Je ne prétends pas ici instaurer une fausse équivalence entre le comportement outrancier de féministes un peu excessives ou d’écologistes un peu surexcités et les abominations nazies. Je ne prétends pas que la France risque de basculer demain dans la terreur stalinienne, que celle-ci soit repeinte de vert-rose ou de bleu marine. Je note simplement certaines convergences d’attitudes ou de modes de pensée entre les mouvements radicaux d’aujourd’hui et les idéologies totalitaires d’hier. Parfois anecdotiques ou secondaires, parfois beaucoup plus visibles et inquiétantes, ces similitudes entrouvrent la porte à toutes sortes de dérives que nous pourrions payer – et que nous sommes déjà en train de payer – au prix de certaines de nos libertés. La possibilité de l’avènement d’un « proto-totalitarisme soft » est donc loin d’être exclue dans la France d’aujourd’hui.

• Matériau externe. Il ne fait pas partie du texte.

(* ===== verification/EdgeBreakpoints.v ===== *)
(** * Edge breakpoints (scheduler/edge_breakpoints.py)

    Parsing of breakpoint definitions, the JSON-safe variable snapshot, and the
    engine that decides whether a step may be dispatched. [ast_nodes] stands for
    [ast.walk(ast.parse(s, mode="eval"))] (the class names of the nodes, [None] for a
    SyntaxError) and [simple_eval_names] for the third-party [simple_eval]. *)

From S2P Require Import Prelude PyDict PyStr Types VariableSpace.

Definition EDGE_BREAKPOINT_KINDS : list string :=
  ["step"; "instrument_call"; "variable_change"; "condition"].
Definition STEP_GATE_KINDS : list string := ["step"; "condition"].

Definition ALLOWED_CONDITION_NODES : list string :=
  ["Expression"; "BoolOp"; "And"; "Or"; "BinOp"; "Add"; "Sub"; "Mult"; "Div"; "FloorDiv";
   "Mod"; "UnaryOp"; "Not"; "USub"; "UAdd"; "Compare"; "Eq"; "NotEq"; "Lt"; "LtE"; "Gt";
   "GtE"; "In"; "NotIn"; "Name"; "Load"; "Constant"].

Record EdgeBreakpoint : Type := mkBp {
  bp_id : string;
  bp_kind : string;
  bp_target : string;
  bp_condition : option string;
  bp_enabled : bool
}.

#[export] Instance EdgeBreakpoint_eq_dec : EqDecision EdgeBreakpoint.
Proof. solve_decision. Defined.

Section parse.
Context (ast_nodes : string → option (list string)).

Definition condition_is_safe (expression : string) : bool :=
  match ast_nodes (py_strip expression) with
  | None => false
  | Some nodes => forallb (λ n, str_in n ALLOWED_CONDITION_NODES) nodes
  end.

(** [isinstance(v, str) and v.strip()] *)
Definition nonblank_str (v : pyval) : option string :=
  match v with
  | PyStr s => if decide (py_strip s = "") then None else Some s
  | _ => None
  end.

(** The condition of a definition: required, and safe, exactly for the kind
    "condition"; [None] rejects the definition. *)
Definition parse_condition (kind : string) (condition : pyval) : option (option string) :=
  if decide (kind = "condition") then
    s ← nonblank_str condition;
    if condition_is_safe s then Some (Some s) else None
  else if negb (is_none condition) && negb (bool_decide (py_strip (py_str condition) = ""))
  then None
  else Some None.

Definition parse_one (item : pyval) : option EdgeBreakpoint :=
  match item with
  | PyMap l =>
      id ← nonblank_str (map_get_default "id" PyNone l);
      match map_get_default "kind" PyNone l with
      | PyStr kind =>
          if negb (str_in kind EDGE_BREAKPOINT_KINDS) then None
          else
            target ← nonblank_str (map_get_default "target" PyNone l);
            match map_get_default "enabled" (PyBool true) l with
            | PyBool enabled =>
                cond ← parse_condition kind (map_get_default "condition" PyNone l);
                Some (mkBp id kind target cond enabled)
            | _ => None
            end
      | _ => None
      end
  | _ => None
  end.

(** The valid breakpoints in order, and the number of dropped definitions. *)
Definition parse_breakpoint_defs (raw : pyval) : list EdgeBreakpoint * nat :=
  match raw with
  | PyList l =>
      (omap parse_one l, length (base.filter (λ i, parse_one i = None) l))
  | _ => ([], 0)
  end.
End parse.

Fixpoint json_safe (v : pyval) : pyval :=
  match v with
  | PyMap l =>
      PyMap ((λ kv, (PyStr kv.1, kv.2))
               <$> items (dict_of_list (map (λ kv, (py_str kv.1, json_safe kv.2)) l)))
  | PyList l => PyList (map json_safe l)
  | PyObj s => PyStr s
  | _ => v
  end.

(** The payload of a breakpoint hit: the scopes, by name. *)
Definition build_variable_snapshot (vs : option VariableSpace) : list (string * pyval) :=
  match vs with
  | None => [("scope", PyMap []); ("steps", PyMap []); ("loop", PyMap [])]
  | Some vs =>
      let snapshot := vs_snapshot vs in
      let scope_of k := match state_get k snapshot with PyNone => PyMap [] | v => v end in
      [("scope", json_safe (scope_of "scope")); ("steps", json_safe (scope_of "steps"));
       ("loop", json_safe (scope_of "loop"))]
  end.

Record EdgeBreakpointEngine : Type := mkEngine {
  en_breakpoints : list EdgeBreakpoint;
  en_fired : gset string
}.

Definition new_engine (bps : list EdgeBreakpoint) : EdgeBreakpointEngine := mkEngine bps ∅.
Definition engine_replace (bps : list EdgeBreakpoint) (_ : EdgeBreakpointEngine) :
    EdgeBreakpointEngine := mkEngine bps ∅.

(** [_condition_names]: conditions see the sequence scope only. *)
Definition condition_names (variables : list (string * pyval)) : pydict string pyval :=
  match base.filter (λ kv, kv.1 = "scope") variables with
  | (_, PyMap l) :: _ => val_dict l
  | _ => ∅
  end.

Section engine.
Context (simple_eval_names : pydict string pyval → string → option pyval).

Definition evaluate_condition (expression : string) (names : pydict string pyval) : bool :=
  default false (py_bool <$> simple_eval_names names expression).

(** Does this breakpoint stop this step now? *)
Definition bp_hits (fired : gset string) (step_id : string) (names : pydict string pyval)
    (bp : EdgeBreakpoint) : bool :=
  if negb (bp_enabled bp) || bool_decide (bp_id bp ∈ fired) then false
  else if negb (str_in (bp_kind bp) STEP_GATE_KINDS) then false
  else if bool_decide (bp_kind bp = "step") && bool_decide (bp_target bp ≠ step_id) then false
  else if bool_decide (bp_kind bp = "condition")
          && negb (evaluate_condition (default "" (bp_condition bp)) names) then false
  else true.

Definition check_step_bp (step_id : string) (variables : list (string * pyval))
    (en : EdgeBreakpointEngine) : option EdgeBreakpoint * EdgeBreakpointEngine :=
  let names := condition_names variables in
  match base.filter (λ bp, bp_hits (en_fired en) step_id names bp = true)
          (en_breakpoints en) with
  | [] => (None, en)
  | bp :: _ => (Some bp, mkEngine (en_breakpoints en) ({[ bp_id bp ]} ∪ en_fired en))
  end.

(** A run of checks: the breakpoints that stopped a step, in order. *)
Fixpoint check_run (reqs : list (string * list (string * pyval))) (en : EdgeBreakpointEngine) :
    list EdgeBreakpoint * EdgeBreakpointEngine :=
  match reqs with
  | [] => ([], en)
  | (step_id, vars) :: reqs' =>
      let '(o, en') := check_step_bp step_id vars en in
      let '(hits, en'') := check_run reqs' en' in
      (match o with Some bp => bp :: hits | None => hits end, en'')
  end.

Lemma check_step_bp_spec step_id vars en o en' :
  check_step_bp step_id vars en = (o, en') →
  en_breakpoints en' = en_breakpoints en ∧
  match o with
  | None => en' = en
  | Some bp =>
    bp ∈ en_breakpoints en ∧ bp_enabled bp = true ∧ bp_id bp ∉ en_fired en
    ∧ ((bp_kind bp = "step" ∧ bp_target bp = step_id) ∨ bp_kind bp = "condition")
    ∧ en_fired en' = {[ bp_id bp ]} ∪ en_fired en
  end.
Proof.
  unfold check_step_bp. destruct (base.filter _ _) as [|bp l] eqn:E; intros [= <- <-]; [done|].
  cbn. split; [done|].
  assert (bp ∈ base.filter (λ bp, bp_hits (en_fired en) step_id (condition_names vars) bp = true)
    (en_breakpoints en)) as [Hh Hin]%list_elem_of_filter by (rewrite E; left).
  unfold bp_hits in Hh. destruct (bp_enabled bp) eqn:Een; [|done]. cbn in Hh.
  destruct (decide (bp_id bp ∈ en_fired en)) as [Hf|Hf].
  { by rewrite bool_decide_true in Hh. }
  rewrite bool_decide_false in Hh by done.
  destruct (str_in (bp_kind bp) STEP_GATE_KINDS) eqn:Ek; [|done]. cbn [negb] in Hh.
  apply bool_decide_eq_true in Ek. split_and!; [done..| |done].
  unfold STEP_GATE_KINDS in Ek.
  apply elem_of_cons in Ek as [Ek|Ek%list_elem_of_singleton]; [left|by right].
  rewrite bool_decide_true in Hh by done. cbn in Hh. case_bool_decide as Ht; [done|].
  done.
Qed.

Lemma check_run_fired reqs : ∀ en hits en',
  check_run reqs en = (hits, en') →
  en_breakpoints en' = en_breakpoints en
  ∧ NoDup (bp_id <$> hits)
  ∧ (∀ bp, bp ∈ hits → bp ∈ en_breakpoints en ∧ bp_enabled bp = true
                       ∧ bp_id bp ∉ en_fired en).
Proof.
  induction reqs as [|[sid vars] reqs IH]; intros en hits en'; cbn.
  { intros [= <- <-]. split_and!; [done|apply NoDup_nil_2|set_solver]. }
  destruct (check_step_bp sid vars en) as [o en1] eqn:E1.
  destruct (check_run reqs en1) as [h2 en2] eqn:E2. intros [= <- <-].
  apply check_step_bp_spec in E1 as [Hb1 H1].
  destruct (IH _ _ _ E2) as (Hb2 & Hnd & Hin). rewrite Hb1 in Hb2.
  destruct o as [bp|]; subst; [|by split_and!].
  destruct H1 as (Hbp & Hen & Hnf & _ & Hf). split_and!; [done| |].
  - csimpl. apply NoDup_cons. split; [|done].
    intros (bp' & Hid & [_ [_ Hn]]%Hin)%list_elem_of_fmap. rewrite Hf in Hn. set_solver.
  - intros bp' [->|Hb']%elem_of_cons; [done|].
    destruct (Hin bp' Hb') as (? & ? & Hn). rewrite Hb1 in *. rewrite Hf in Hn. set_solver.
Qed.
End engine.

(** ** Properties *)

(** A breakpoint stops a run at most once: over any sequence of dispatch gates
    (any steps, any variables, any behaviour of the expression evaluator), the
    breakpoints that fire have pairwise different ids, are enabled and come from the
    configured list, and the list itself never changes. *)
Theorem breakpoints_fire_once (sev : pydict string pyval → string → option pyval)
    (bps : list EdgeBreakpoint) (reqs : list (string * list (string * pyval))) :
  let '(hits, en) := check_run sev reqs (new_engine bps) in
  NoDup (bp_id <$> hits) ∧ (∀ bp, bp ∈ hits → bp ∈ bps ∧ bp_enabled bp = true)
  ∧ en_breakpoints en = bps.
Proof.
  destruct (check_run sev reqs (new_engine bps)) as [hits en] eqn:E.
  destruct (check_run_fired sev reqs _ _ _ E) as (Hb & Hnd & Hin).
  split_and!; [done|naive_solver|done].
Qed.

(** A definition that cannot harm: a known kind, non-blank names, and a condition
    exactly when the kind is "condition", made of whitelisted nodes only. *)
Definition bp_valid (ast_nodes : string → option (list string)) (bp : EdgeBreakpoint) : Prop :=
  bp_kind bp ∈ EDGE_BREAKPOINT_KINDS ∧ py_strip (bp_id bp) ≠ "" ∧ py_strip (bp_target bp) ≠ ""
  ∧ match bp_condition bp with
    | None => bp_kind bp ≠ "condition"
    | Some s => bp_kind bp = "condition" ∧ py_strip s ≠ ""
        ∧ ∃ nodes, ast_nodes (py_strip s) = Some nodes
                   ∧ ∀ n, n ∈ nodes → n ∈ ALLOWED_CONDITION_NODES
    end.

Lemma nonblank_str_Some v s : nonblank_str v = Some s → v = PyStr s ∧ py_strip s ≠ "".
Proof. destruct v; cbn; try done. case_decide; [done|]. by intros [= ->]. Qed.

Lemma parse_one_valid ast_nodes item bp :
  parse_one ast_nodes item = Some bp → bp_valid ast_nodes bp.
Proof.
  destruct item; try done. cbn [parse_one]. intros Hp.
  apply bind_Some in Hp as (id & [_ Hid]%nonblank_str_Some & Hp).
  destruct (map_get_default "kind" _ _) as [| | | |kind| | |]; try done.
  destruct (str_in kind EDGE_BREAKPOINT_KINDS) eqn:Ek; [|done]. cbn [negb] in Hp.
  apply bool_decide_eq_true in Ek.
  apply bind_Some in Hp as (target & [_ Ht]%nonblank_str_Some & Hp).
  destruct (map_get_default "enabled" _ _) as [|en| | | | | |]; try done.
  apply bind_Some in Hp as (cond & Hc & [= <-]).
  unfold bp_valid; cbn. split_and!; [done..|]. unfold parse_condition in Hc.
  case_decide as Hk.
  - apply bind_Some in Hc as (s & [_ Hs]%nonblank_str_Some & Hc).
    unfold condition_is_safe in Hc.
    destruct (ast_nodes (py_strip s)) as [nodes|] eqn:En; [|done].
    destruct (forallb _ nodes) eqn:Ef; simplify_eq. split_and!; [done..|].
    exists nodes. split; [done|]. rewrite forallb_forall in Ef.
    intros n Hn%list_elem_of_In. specialize (Ef n Hn). by apply bool_decide_eq_true in Ef.
  - case_match; by simplify_eq.
Qed.

(** Parsing breakpoint definitions filters: every accepted definition is valid
    (known kind, non-blank id and target, a condition exactly for kind "condition"
    and built from whitelisted syntax nodes only), the accepted ones keep their
    order, and accepted plus dropped is the number of definitions given. *)
Theorem parse_breakpoints_safe (ast_nodes : string → option (list string)) (raw : pyval) :
  let '(parsed, dropped) := parse_breakpoint_defs ast_nodes raw in
  Forall (bp_valid ast_nodes) parsed ∧
  match raw with
  | PyList l => parsed = omap (parse_one ast_nodes) l ∧ (length parsed + dropped)%nat = length l
  | _ => parsed = [] ∧ dropped = 0
  end.
Proof.
  destruct raw; try (split; [by constructor|done]). cbn. split.
  - apply Forall_forall. intros bp (item & _ & Hp)%list_elem_of_omap.
    by eapply parse_one_valid.
  - split; [done|]. induction l as [|x l IH]; [done|].
    rewrite filter_cons. csimpl. destruct (parse_one ast_nodes x) eqn:E;
      (case_decide; [|congruence || (csimpl; lia)]; csimpl; first [congruence|lia]).
Qed.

Hannah Arendt, Les origines du totalitarisme (suivi de Eichmann à Jérusalem), 1er éd. 1951, rééd. 2017, Quarto Gallimard, Paris
Nb : cette fiche de lecture s’inscrit dans mon actuel travail de rédaction d’un ouvrage intitulé « La dictature insidieuse », où je tente de mettre à jour les mécanismes par lesquels l’Etat français contemporain réduit peu à peu nos libertés. Pour tester mes hypothèses de travail, je suis en ce moment amené à lire un grand nombre d’ouvrages, récents ou plus anciens, portant sur ces questions. Comme les autres comptes rendus de lecture du même type que je publierai au cours des semaines suivantes, le texte ci-dessous ne porte donc pas directement sur l’ouvrage lui-même, mais sur la manière dont il confirme ou infirme les thèses que je souhaite développer dans mon propre livre, et que je présente au début du compte-rendu sous la forme d’un encadré liminaire, afin de les tester à l’aune de cette nouvelle lecture.